そう言いつつも、俺はあの日からときどき、何かを忘れているように感じることがある。

それが本当に記憶していた出来事を思い出せないのか、してもいない体験を昔したかのように錯覚しているのか。

それは未だ不明だ。



「そうか。でもな、事実として静は昔の出来事がきっかけで、お前のことが本当にどうしようもなく好きなんだよ」

「はぁ」



確かに、姉のスペックは高い。3ヵ月そこらしか一緒に住んでない俺でも、そう思う。

おまけに、俺に対して好意を全く隠さない。むしろ全力で俺にそれをアピールしているまである。

だがどうしても、俺には思うところがあった。



「静は、何故あそこまで私のことが好きなんだろうか……?」

「そいつは静に聞くしかねぇな」

「しかし、いえなんでも」



果たして、そもそもその好意は本物だろうか、そしてそれはいつまで続くだろうか。

いや、今更考えるまでもない。
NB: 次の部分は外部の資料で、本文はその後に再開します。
(* ===== verification/Ktop.v ===== *)
(** The process monitor, [userspace/programs/ktop.rs]: the output buffer, the number
    formats, the sampling of the kernel's counters and the frame it draws.

    System calls are events of [DriverRt.v].  The program also threads the output buffer
    [OUT], whose filled part is the state of the monad [P].  What a frame does to the
    screen is stated of the kernel's console of [Console.v], which wraps at its right
    margin and scrolls at its end. *)
From stdpp Require Import base list numbers option strings sets gmap.
From S2P Require Import Prelude F32 Framebuffer Console ShellEdit Handlers Shell DriverRt.

Open Scope Z_scope.

Declare Scope ktop_scope.
Delimit Scope ktop_scope with ktop.

Module Ktop.
Import Handlers DriverRt.

Definition MAX_PROCS : nat := 25.
Definition MAX_THREADS : nat := 64.
Definition MAX_TPP : nat := 16.
Definition MAX_CPUS : Z := 16.
Definition OUT_CAP : Z := 8192.

Definition P (A : Type) : Type := list Z -> M (A * list Z).
Definition pret {A : Type} (a : A) : P A := fun out => ret (a, out).
Definition pbind {A B : Type} (m : P A) (k : A -> P B) : P B := fun out => bind (m out) (fun r => k (fst r) (snd r)).
#[global] Notation "x <- m ;; k" := (pbind m (fun x => k)) (at level 60, m at next level, right associativity) : ktop_scope.
#[global] Notation "m ;;; k" := (pbind m (fun _ => k)) (at level 60, right associativity) : ktop_scope.
Open Scope ktop_scope.

(** ** Formats *)

(** [write_padded]: the digits from the right, as many as fit. *)
Fixpoint padded_digits (i : nat) (v : Z) (buf : list Z) : list Z :=
  match i with
  | O => buf
  | S i' => if 0 <? v then padded_digits i' (v / 10) (<[i' := 48 + v mod 10]> buf) else buf
  end.
Definition padded (n : Z) (width : nat) : list Z :=
  let buf := replicate 20 32 in
  take width (if n =? 0 then <[(width - 1)%nat := 48]> buf else padded_digits width n buf).

Definition pct10 (part total : Z) : Z := if 0 <? total then Z.min (wrap64 (part * 1000) / total) 1000 else 0.
Definition pct10_n (part total n : Z) : Z := if 0 <? total then Z.min (wrap64 (part * 1000 * n) / total) (n * 1000) else 0.

Definition bar_text (p10 max : Z) (width : nat) : list Z :=
  let filled := Nat.min (Z.to_nat (p10 * Z.of_nat width / max)) width in replicate filled 35 ++ replicate (width - filled) 32.

(** The first entry of a pid, or 0; the two arrays with their count are a list of pairs. *)
Fixpoint lookup_prev (l : list (Z * Z)) (key : Z) : Z :=
  match l with [] => 0 | (k, t) :: l' => if k =? key then t else lookup_prev l' key end.

(** The terminal's end of line: erase what is left, carriage return and line feed. *)
Definition EOL : list Z := [27; 91; 75; 13; 10].
Definition HOME : list Z := [27; 91; 72].
Definition CLEAR : list Z := [27; 91; 50; 74; 27; 91; 72].

Section Program.
Variable env : Log -> Ev -> Reply.

(** ** The output buffer *)

Definition ask (e : Ev) : P Reply := fun out => bind (event env e) (fun r => ret (r, out)).
Definition query (n a b : Z) : P Z := r <- ask (Sys n a b 0);; pret (r_val r).

Definition flush : P unit :=
  fun out => match out with [] => ret (tt, []) | _ => bind (event env (SysData SYS_WRITE 1 out)) (fun _ => ret (tt, [])) end.
Definition sys_write (b : list Z) : P unit :=
  (fun out => if OUT_CAP <? Z.of_nat (length out + length b) then flush out else ret (tt, out));;;
  if OUT_CAP <? Z.of_nat (length b) then ask (SysData SYS_WRITE 1 b);;; pret tt
  else fun out => ret (tt, out ++ b).
Definition text (s : string) : P unit := sys_write (Shell.bytes s).
(** A text with the end of the line, in one piece. *)
Definition line (s : string) : P unit := sys_write (Shell.bytes s ++ EOL).

Definition write_u64 (n : Z) : P unit := sys_write (Shell.u64_text n).
Definition write_padded (n : Z) (width : nat) : P unit := sys_write (padded n width).
Fixpoint write_each (b : list Z) : P unit := match b with [] => pret tt | c :: b' => sys_write [c];;; write_each b' end.
Definition draw_bar (p10 max : Z) (width : nat) : P unit := write_each (bar_text p10 max width).
Definition write_sep (cols : Z) : P unit := sys_write (replicate (Z.to_nat (Z.min cols 96)) 45);;; sys_write EOL.
Definition write_tenths (p10 : Z) : P unit := write_padded (p10 / 10) 3;;; text ".";;; sys_write [48 + p10 mod 10].
Definition write_pct (p10 : Z) : P unit := write_tenths p10;;; text "%".
Definition write_mib (kib : Z) : P unit := write_u64 (kib / 1024);;; text "MiB".

Definition write_row (pid : Z) (state : string) (p10 mem_kib : Z) (name : list Z) : P unit :=
  text "  ";;; write_padded pid 4;;; text "  ";;; text state;;; text "  ";;;
  write_tenths p10;;; text "%  ";;; write_padded mem_kib 6;;; text "KiB  ";;; sys_write name;;; sys_write EOL.
Definition write_thread_row (tid : Z) (state : string) (p10 cpu : Z) : P unit :=
  text "      `- t";;; write_padded tid 3;;; text "  ";;; text state;;; text "  ";;;
  write_tenths p10;;; text "%  cpu";;; write_u64 cpu;;; sys_write EOL.

(** ** The frame *)

Record Screen := mkScreen { rows : Z; cols : Z; cpu_count : Z }.
Definition wide (s : Screen) : bool := 72 <=? cols s.
Definition bar_w (s : Screen) : nat := Z.to_nat (Z.max 6 (Z.min (saturating_sub (cols s) (if wide s then 44 else 18)) 30)).
Definition header_lines (s : Screen) : Z := 7 + cpu_count s.
Definition footer_lines : Z := 2.
Definition visible (s : Screen) : Z := Z.max (saturating_sub (rows s) (header_lines s + footer_lines)) 1.

Record Top := mkTop {
  prev_ker : Z; prev_idle : Z; prev_user : Z;
  prev_cpu : list (Z * Z * Z);               (* idle, kernel and user ticks of each core *)
  prev_procs : list (Z * Z); prev_threads : list (Z * Z);
  scroll : Z; total_rows : Z }.
Definition new_top : Top := mkTop 0 0 0 (replicate (Z.to_nat MAX_CPUS) (0, 0, 0)) [] [] 0 1.

Definition shares (s : Screen) (u k i : Z) (lu lk li : string) : P unit :=
  if wide s then text lu;;; write_pct u;;; text lk;;; write_pct k;;; text li;;; write_pct i else pret tt.

(** A line of a core. *)
Definition core_row (s : Screen) (i : Z) (prev : Z * Z * Z) : P (Z * Z * Z) :=
  idle_c <- query SYS_CPU_INFO 8 i;; ker_c <- query SYS_CPU_INFO 9 i;; user_c <- query SYS_CPU_INFO 10 i;;
  let '(pi, pk, pu) := prev in
  let dic := saturating_sub idle_c pi in let dkc := saturating_sub ker_c pk in let duc := saturating_sub user_c pu in
  let dtc := wrap64 (dic + dkc + duc) in
  let u := pct10 duc dtc in let k := pct10 dkc dtc in
  text " C";;; write_u64 i;;; text " [";;; draw_bar (u + k) 1000 (bar_w s);;; text "] ";;; write_pct (u + k);;;
  shares s u k (pct10 dic dtc) " u:" " k:" " i:";;; sys_write EOL;;; pret (idle_c, ker_c, user_c).
Fixpoint core_rows (s : Screen) (n : nat) (i : Z) (prev : list (Z * Z * Z)) : P (list (Z * Z * Z)) :=
  match n with
  | O => pret prev
  | S n' => c <- core_row s i (default (0, 0, 0) (prev !! Z.to_nat i));; core_rows s n' (i + 1) (<[Z.to_nat i := c]> prev)
  end.

(** A row of the list is drawn when it is in the window. *)
Definition shown_row (s : Screen) (scroll row_idx : Z) (draw : P unit) : P unit :=
  if (scroll <=? row_idx) && (row_idx <? scroll + visible s) then draw else pret tt.

Record ThreadInfo := mkTinfo { tid : Z; t_state : Z; t_ticks : Z; assigned_cpu : Z }.
Definition tinfo_of (l : list Z) : ThreadInfo := mkTinfo (field 0 l) (field 16 l) (field 24 l) (field 32 l).

Fixpoint thread_ids (n : nat) (pid t : Z) (tids : list Z) : P (list Z) :=
  match n with
  | O => pret tids
  | S n' => if t =? u64_max then pret tids else next <- query SYS_THREAD_NEXT pid t;; thread_ids n' pid next (tids ++ [t])
  end.

(** The rows of the threads: the row index and the ticks noted so far. *)
Fixpoint thread_rows (s : Screen) (t : Top) (scroll dt : Z) (tids : list Z) (row_idx : Z) (cur : list (Z * Z)) : P (Z * list (Z * Z)) :=
  match tids with
  | [] => pret (row_idx, cur)
  | id :: l =>
      r <- ask (Sys SYS_THREAD_INFO id 0 0);;
      if negb (r_val r =? 0) then thread_rows s t scroll dt l row_idx cur
      else
        let i := tinfo_of (r_data r) in
        let p10 := pct10_n (saturating_sub (t_ticks i) (lookup_prev (prev_threads t) (tid i))) dt (cpu_count s) in
        let st := if (t_state i =? 1) || (t_state i =? 2) then "run "%string else if t_state i =? 3 then "slp "%string else "?   "%string in
        shown_row s scroll row_idx (write_thread_row (tid i) st p10 (assigned_cpu i));;;
        thread_rows s t scroll dt l (row_idx + 1) (if (length cur <? MAX_THREADS)%nat then cur ++ [(tid i, t_ticks i)] else cur)
  end.

Definition name_of (i : ProcessInfo) : list Z := take (default 32%nat (position (fun b => b =? 0) (pi_name i))) (pi_name i).

(** The rows of a process and its threads, after [SYS_PROCESS_INFO] answered [r]: the row
    index and the ticks of processes and threads. *)
Definition proc_row (s : Screen) (t : Top) (scroll dt pid row_idx : Z) (cur cur_t : list (Z * Z)) (r : Reply) : P (Z * list (Z * Z) * list (Z * Z)) :=
  if negb (r_val r =? 0) then pret (row_idx, cur, cur_t)
  else
    let i := user_info (r_data r) in
    let p10 := pct10_n (saturating_sub (pi_ticks i) (lookup_prev (prev_procs t) pid)) dt (cpu_count s) in
    let st := if (pi_state i =? 1) || (pi_state i =? 2) then "Running"%string else if pi_state i =? 3 then "Sleep  "%string else "?      "%string in
    shown_row s scroll row_idx (write_row pid st p10 (pi_memory i / 1024) (name_of i));;;
    first <- query SYS_THREAD_NEXT pid 0;;
    tids <- thread_ids MAX_TPP pid first [];;
    y <- (if (1 <? length tids)%nat then thread_rows s t scroll dt tids (row_idx + 1) cur_t else pret (row_idx + 1, cur_t));;
    pret (fst y, cur ++ [(pid, pi_ticks i)], snd y).

(** The loop over the processes; [None] when the fuel ends before the kernel's list does. *)
Fixpoint proc_rows (fuel : nat) (s : Screen) (t : Top) (scroll dt pid row_idx : Z) (cur cur_t : list (Z * Z)) : P (option (Z * list (Z * Z) * list (Z * Z))) :=
  if (pid =? u64_max) || negb (length cur <? MAX_PROCS)%nat then pret (Some (row_idx, cur, cur_t))
  else match fuel with
  | O => pret None
  | S n =>
      r <- ask (Sys SYS_PROCESS_INFO pid 0 0);;
      x <- proc_row s t scroll dt pid row_idx cur cur_t r;;
      let '(row_idx, cur, cur_t) := x in
      next <- query SYS_PROCESS_NEXT pid 0;;
      proc_rows n s t scroll dt next row_idx cur cur_t
  end.

Fixpoint blank_lines (n : nat) : P unit := match n with O => pret tt | S n' => sys_write EOL;;; blank_lines n' end.

Definition clamp_scroll (s : Screen) (total scroll : Z) : Z := Z.min scroll (saturating_sub total (visible s)).

(** Title, bars and column header. *)
Definition header (s : Screen) (t : Top) (ker idle user dt tot_kib use_kib : Z) : P (list (Z * Z * Z)) :=
  let u := pct10 (saturating_sub user (prev_user t)) dt in let k := pct10 (saturating_sub ker (prev_ker t)) dt in
  sys_write HOME;;; line "KazuOS ktop  [Ctrl+C] quit";;; write_sep (cols s);;;
  text "CPU [";;; draw_bar (u + k) 1000 (bar_w s);;; text "] ";;; write_pct (u + k);;;
  shares s u k (pct10 (saturating_sub idle (prev_idle t)) dt) " usr:" " ker:" " idle:";;; sys_write EOL;;;
  line "Cores:";;;
  cpu <- core_rows s (Z.to_nat (cpu_count s)) 0 (prev_cpu t);;
  let m := pct10 use_kib tot_kib in
  text "MEM [";;; draw_bar m 1000 (bar_w s);;; text "] ";;; write_pct m;;; text " ";;;
  write_mib use_kib;;; text "/";;; write_mib tot_kib;;; sys_write EOL;;;
  write_sep (cols s);;; line "  PID STATE    %CPU    MEM   NAME";;; pret cpu.

Definition footer (s : Screen) (scroll row_idx : Z) : P unit :=
  write_sep (cols s);;; text "  ";;; write_u64 (scroll + 1);;; text "-";;; write_u64 (Z.min (scroll + visible s) row_idx);;;
  text "/";;; write_u64 row_idx;;; sys_write (Shell.bytes "  [Up/Down] scroll  [Ctrl+C] quit" ++ [27; 91; 75]).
その答えを、俺は知っている。



「もうこんな時間か。時間取らせて悪かったな」



時計を見た父が言う。

俺も時計を見て、そろそろ寝る時間な事を確認する。



「ああ、別にいいよ。父さん、また明日」

「おう」



俺は、父の部屋を後にする。

俺は風呂に入り洗面を済ませ、自分の部屋へと戻る。